(Records from a data collection)
(** * PiPiXia: the lowering engine (AST to LLVM IR)

    A shallow embedding of the code generator of the PiPiXia compiler
    (class [CodeGenerator], file codegen.cc) together with a small
    operational semantics of the fragment of LLVM IR it emits.

    Conventions.
    - Every member function of [CodeGenerator] is a computation in the
      monad [CG]: it reads and updates the generator's members and either
      finishes ([Done]) or brings the compiler itself down ([Abort]: a null
      pointer is dereferenced or an LLVM constructor is handed a type it
      refuses).
    - [llvm::Value*], [llvm::BasicBlock*], [llvm::Function*] are handles;
      two handles are the same pointer iff they are equal here.  Constants
      are uniqued by LLVM, so structural equality is pointer equality for
      them too.
    - The IRBuilder appends one instruction per [Create...] call.  Its
      constant folder is not modelled; a cast to the operand's own type
      returns the operand, as the builder does.
    - Verbose tracing ([g_verbose]) is switched off; what goes to
      [std::cerr] is kept, line by line, in [cerr].
    - A recursive call [codegenExpr(child)] / [codegenStmt(child)] inside a
      member function is a call of the section variable of the same name;
      the knot is tied by the [Fixpoint]s [codegenExpr] and [codegenStmt]
      at the end of the lowering part.
    - The tree covers literals, identifiers, unary and binary operators,
      calls, array and member access, declarations, assignments, blocks,
      [if], [while], [return], [break], [continue], function declarations
      and imports.  Interpolated strings, array literals, [for], [switch]
      and [try]/[catch]/[throw] are left out.
    - The file system and the parser are parameters of the module loader
      ([fileExists], [openAndParse]), LLVM's verifier is a parameter of
      [generate] ([verifyModule]).
    - The machine that runs the emitted code knows the library functions
      [printf], [exit], [strlen], [malloc], [free], [strcpy] and [strcat];
      [printf] is recorded as an event with its format and arguments.
      What LLVM leaves undefined (a load outside an allocation, a second
      [free]) stops the machine in [Faulted]. *)

From Stdlib Require Import ZArith Ascii String List Bool Lia.
From Stdlib Require Import Floats.SpecFloat.
From stdpp Require Import base tactics option list gmap strings pretty.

=== ASSIGNED TASK ===
The answer must be the data above, repeated exactly as it stands.

=== EXERCISE ANSWER ===
(** * PiPiXia: the lowering engine (AST to LLVM IR)

    A shallow embedding of the code generator of the PiPiXia compiler
    (class [CodeGenerator], file codegen.cc) together with a small
    operational semantics of the fragment of LLVM IR it emits.

    Conventions.
    - Every member function of [CodeGenerator] is a computation in the
      monad [CG]: it reads and updates the generator's members and either
      finishes ([Done]) or brings the compiler itself down ([Abort]: a null
      pointer is dereferenced or an LLVM constructor is handed a type it
      refuses).
    - [llvm::Value*], [llvm::BasicBlock*], [llvm::Function*] are handles;
      two handles are the same pointer iff they are equal here.  Constants
      are uniqued by LLVM, so structural equality is pointer equality for
      them too.
    - The IRBuilder appends one instruction per [Create...] call.  Its
      constant folder is not modelled; a cast to the operand's own type
      returns the operand, as the builder does.
    - Verbose tracing ([g_verbose]) is switched off; what goes to
      [std::cerr] is kept, line by line, in [cerr].
    - A recursive call [codegenExpr(child)] / [codegenStmt(child)] inside a
      member function is a call of the section variable of the same name;
      the knot is tied by the [Fixpoint]s [codegenExpr] and [codegenStmt]
      at the end of the lowering part.
    - The tree covers literals, identifiers, unary and binary operators,
      calls, array and member access, declarations, assignments, blocks,
      [if], [while], [return], [break], [continue], function declarations
      and imports.  Interpolated strings, array literals, [for], [switch]
      and [try]/[catch]/[throw] are left out.
    - The file system and the parser are parameters of the module loader
      ([fileExists], [openAndParse]), LLVM's verifier is a parameter of
      [generate] ([verifyModule]).
    - The machine that runs the emitted code knows the library functions
      [printf], [exit], [strlen], [malloc], [free], [strcpy] and [strcat];
      [printf] is recorded as an event with its format and arguments.
      What LLVM leaves undefined (a load outside an allocation, a second
      [free]) stops the machine in [Faulted]. *)

From Stdlib Require Import ZArith Ascii String List Bool Lia.
From Stdlib Require Import Floats.SpecFloat.
From stdpp Require Import base tactics option list gmap strings pretty.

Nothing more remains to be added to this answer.